## To do
Somewhere below is a line with "Process 2 runs" and, later, a line with "(replicate 8 0) 0 2;"; repeat those two lines and all the lines between them, exactly as they are.

Data in this exercise Start Marker

(** ** Concrete credentials

    Process 2 runs a set-user-id program (real id 100, effective and saved 200)
    and process 3 belongs to the super user; their [ucred]s are shared with a
    third [pcred] each. *)
Section example.
Definition ex_creds (cur : ptr) : kst :=
  mk_kst {[ 2%positive := set_p_cred 10 (ex_proc 2 CURPROC_Q 0 0 None None);
            3%positive := set_p_cred 12 (ex_proc 3 CURPROC_Q 0 0 None None) ]}
    [3; 2]%positive cur 2 ∅ 2 2 0 0 false
    {[ 11%positive := mk_ucred 200 5 (replicate 8 0) 0 2;
       13%positive := mk_ucred 0 0 (replicate 8 0) 0 2 ]}
    {[ 10%positive := mk_pcred 11 100 5 200 5 1;
       14%positive := mk_pcred 11 101 5 200 5 1;
       12%positive := mk_pcred 13 0 0 0 0 1;
       15%positive := mk_pcred 13 0 0 0 0 1 ]} ∅ []
    (mk_tstate [] [] [] ∅ 0 1000).

Lemma ex_creds_ok cur : creds_ok (ex_creds cur).
Proof.
  constructor.
  - intros a c. cbn. rewrite !lookup_insert_Some, lookup_singleton_Some.
    intros H. destruct_cases; subst; cbn; eexists; reflexivity.
  - intros u c. cbn. rewrite lookup_insert_Some, lookup_singleton_Some.
    intros H. destruct_cases; subst; vm_compute; done.
Qed.

Definition ex_ids : ids := mk_ids 100 200 200 5 5 5 (replicate 8 0) 0.

Lemma ex_alloc cur : alloc_ok (Some 20%positive) (ex_creds cur).
Proof. by exists 20%positive. Qed.

Lemma psetuid_spec_witness :
  creds_ok (ex_creds 2) ∧
  ∃ z k', sys_psetuid (Some 20%positive) 100 (ex_creds 2) = Some (z, k') ∧
    z = 100 ∧ creds_ok k' ∧ view k' 10 = Some (become_uid 100 ex_ids) ∧
    ∀ b, b ≠ 10%positive → view k' b = view (ex_creds 2) b.
Proof.
  split; [apply ex_creds_ok|].
  apply (psetuid_spec (Some 20%positive) 100 (ex_creds 2)
    (set_p_cred 10 (ex_proc 2 CURPROC_Q 0 0 None None)) ex_ids);
    [apply ex_creds_ok|reflexivity|reflexivity|apply ex_alloc].
Defined.

Lemma psetreuid_spec_witness :
  creds_ok (ex_creds 2) ∧
  ∃ z k', sys_psetreuid (Some 20%positive) 65535 100 (ex_creds 2) = Some (z, k') ∧
    z = E_OK ∧ creds_ok k' ∧ view k' 10 = Some (reuid 65535 100 ex_ids) ∧
    ∀ b, b ≠ 10%positive → view k' b = view (ex_creds 2) b.
Proof.
  split; [apply ex_creds_ok|].
  apply (psetreuid_spec (Some 20%positive) 65535 100 (ex_creds 2)
    (set_p_cred 10 (ex_proc 2 CURPROC_Q 0 0 None None)) ex_ids);
    [apply ex_creds_ok|reflexivity|reflexivity|apply ex_alloc].
Defined.

Lemma sys_psetgroups_spec_witness :
  creds_ok (ex_creds 3) ∧
  ∃ z k', sys_psetgroups (Some 20%positive) 2 [7; 9] (ex_creds 3) = Some (z, k') ∧
    z = 2 ∧ creds_ok k' ∧
    (∀ b, b ≠ 12%positive → view k' b = view (ex_creds 3) b) ∧
    ∃ i', view k' 12 = Some i' ∧ i_ngroups i' = 2 ∧
      length (i_groups i') = 8%nat ∧ take 2 (i_groups i') = [7; 9] ∧
      set_i_groups [] (set_i_ngroups 0 i') = mk_ids 0 0 0 0 0 0 [] 0.
Proof.
  split; [apply ex_creds_ok|].
  apply (sys_psetgroups_spec (Some 20%positive) 2 [7; 9] (ex_creds 3)
    (set_p_cred 12 (ex_proc 3 CURPROC_Q 0 0 None None))
    (mk_ids 0 0 0 0 0 0 (replicate 8 0) 0));
    [apply ex_creds_ok|reflexivity|reflexivity|apply ex_alloc|reflexivity|cbn; lia].
Defined.

(** Process 2 becomes 100, then tries to become 0. *)
Lemma ex_cred_steps :
  ∃ k', rtc cred_step (ex_creds 2) k' ∧
    view k' 10 = Some (mk_ids 100 100 100 5 5 5 (replicate 8 0) 0).
Proof.
  eexists. split.
  - eapply rtc_l.
    { eapply (step_setuid (Some 20%positive) 100); [apply ex_alloc|].
      vm_compute. reflexivity. }
    eapply rtc_l; [|apply rtc_refl].
    eapply (step_setuid (Some 21%positive) 0); [by exists 21%positive|].
    vm_compute. reflexivity.
  - reflexivity.
Qed.

Lemma no_privilege_gained_witness :
  procs_creds (ex_creds 2) ∧
  ∃ k', rtc cred_step (ex_creds 2) k' ∧
    procs_creds k' ∧ ∃ i', view k' 10 = Some i' ∧ uids i' ⊆ {[100; 200]}.
Proof.
  assert (procs_creds (ex_creds 2)) as Hpc.
  { constructor; [apply ex_creds_ok|by eexists|].
    intros p r. cbn. rewrite lookup_insert_Some, lookup_singleton_Some.
    intros H. destruct_cases; subst; eexists; reflexivity. }
  split; [exact Hpc|]. destruct ex_cred_steps as (k' & Hsteps & _).
  exists k'. split; [exact Hsteps|].
  apply (no_privilege_gained (ex_creds 2) k' 2
    (set_p_cred 10 (ex_proc 2 CURPROC_Q 0 0 None None)) ex_ids {[100; 200]}).
  - exact Hpc.
  - exact Hsteps.
  - intros q r'. cbn. rewrite lookup_insert_Some, lookup_singleton_Some.
    intros H. destruct_cases; subst; done.
  - reflexivity.
  - reflexivity.
  - unfold uids, ex_ids. cbn. set_solver.
  - set_solver.
Defined.
End example.
(** A free region of [w] that is about to be linked in between [b] and [e]. *)
Record gap (w : mmap) (b : list region) (reg : region) (e : list region) : Prop := {
  gap_left : Forall (region_ok w) b ∧ chain apart b;
  gap_reg : region_ok w reg;
  gap_free : ISFREE reg = true;
  gap_right : Forall (region_ok w) e ∧ chain apart e;
  gap_before : link before (last b) (Some reg);
  gap_after : link before (Some reg) (head e);
}.

(** [reg] extended by the free region behind it. *)
Lemma extend_ok w reg m :
  region_ok w reg → region_ok w m → r_loc reg + r_len reg = r_loc m →
  region_ok w (set_r_len (u32 (r_len reg + r_len m)) reg) ∧
  u32 (r_len reg + r_len m) = r_len reg + r_len m.
Proof.
  intros [Hl1 Hn1 He1 [Ha1 Ha2] Hk1 Hm1 Hp1 Hf1] [Hl2 Hn2 He2 [Ha3 Ha4] Hk2 Hm2 Hp2 Hf2] Heq.
  rewrite u32_id by lia. split; [|done]. constructor; cbn; try done; try lia.
  split; [done|]. by apply Z.divide_add_r.
Qed.

Lemma merge_after_ok w reg e l d :
  region_ok w reg → ISFREE reg = true → Forall (region_ok w) e → chain apart e →
  link before (Some reg) (head e) → merge_after reg e = (l, d) →
  (∃ n t, l = set_r_len n reg :: t) ∧ Forall (region_ok w) l ∧ chain apart l ∧
  used l = used e ∧ total l = r_len reg + total e ∧
  r_addr reg :: (r_addr <$> e) ≡ₚ d ++ (r_addr <$> l).
Proof.
  intros Hreg Hfree He Hc Hb. unfold merge_after. destruct e as [|m e].
  { intros [= <- <-]. split; [exists (r_len reg), []; by destruct reg|].
    rewrite used_cons, Hfree. split; [by constructor|]. done. }
  apply Forall_cons in He as [Hm He]. cbn in Hb. unfold before in Hb.
  rewrite (r_end_ok w reg) by done.
  destruct (ISFREE m && (r_loc reg + r_len reg =? r_loc m)) eqn:E; intros [= <- <-].
  - bool_to_prop. destruct (extend_ok w reg m) as [Hok Hlen]; try done.
    split; [by eexists _, _|]. destruct Hc as [Hlink Hc].
    split; [by constructor|]. split; [|split; [|split]].
    + cbn. split; [|done]. destruct (head e) as [h|]; [|done]. cbn in *.
      unfold apart in *. cbn in *. rewrite Hlen. unfold ISFREE in *. cbn.
      split; [lia|]. intros. destruct Hlink as [_ Hne].
      specialize (Hne ltac:(done) ltac:(done)). lia.
    + rewrite !used_cons. unfold ISFREE in *. cbn. by rewrite Hfree, H.
    + cbn. rewrite Hlen. unfold total. lia.
    + cbn. apply Permutation_swap.
  - split; [exists (r_len reg), (m :: e); by destruct reg|].
    split; [by rewrite !Forall_cons|]. split; [|by rewrite used_cons, Hfree].
    split; [|done]. cbn. split; [done|]. intros _ Hmf Heq.
    rewrite Hmf in E. cbn in E. lia.
Qed.

Lemma link_apart_left o x x' :
  link before o (Some x) → r_loc x' = r_loc x →
  (∀ m, o = Some m → ISFREE m = true → ISFREE x' = true →
        r_loc m + r_len m ≠ r_loc x) →
  link apart o (Some x').
Proof.
  destruct o as [m|]; [|done]. cbn. unfold before, apart. intros H -> Hne.
  split; [lia|]. auto.
Qed.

Data in this exercise End Marker

## Solution to this task
    Process 2 runs a set-user-id program (real id 100, effective and saved 200)
    and process 3 belongs to the super user; their [ucred]s are shared with a
    third [pcred] each. *)
Section example.
Definition ex_creds (cur : ptr) : kst :=
  mk_kst {[ 2%positive := set_p_cred 10 (ex_proc 2 CURPROC_Q 0 0 None None);
            3%positive := set_p_cred 12 (ex_proc 3 CURPROC_Q 0 0 None None) ]}
    [3; 2]%positive cur 2 ∅ 2 2 0 0 false
    {[ 11%positive := mk_ucred 200 5 (replicate 8 0) 0 2;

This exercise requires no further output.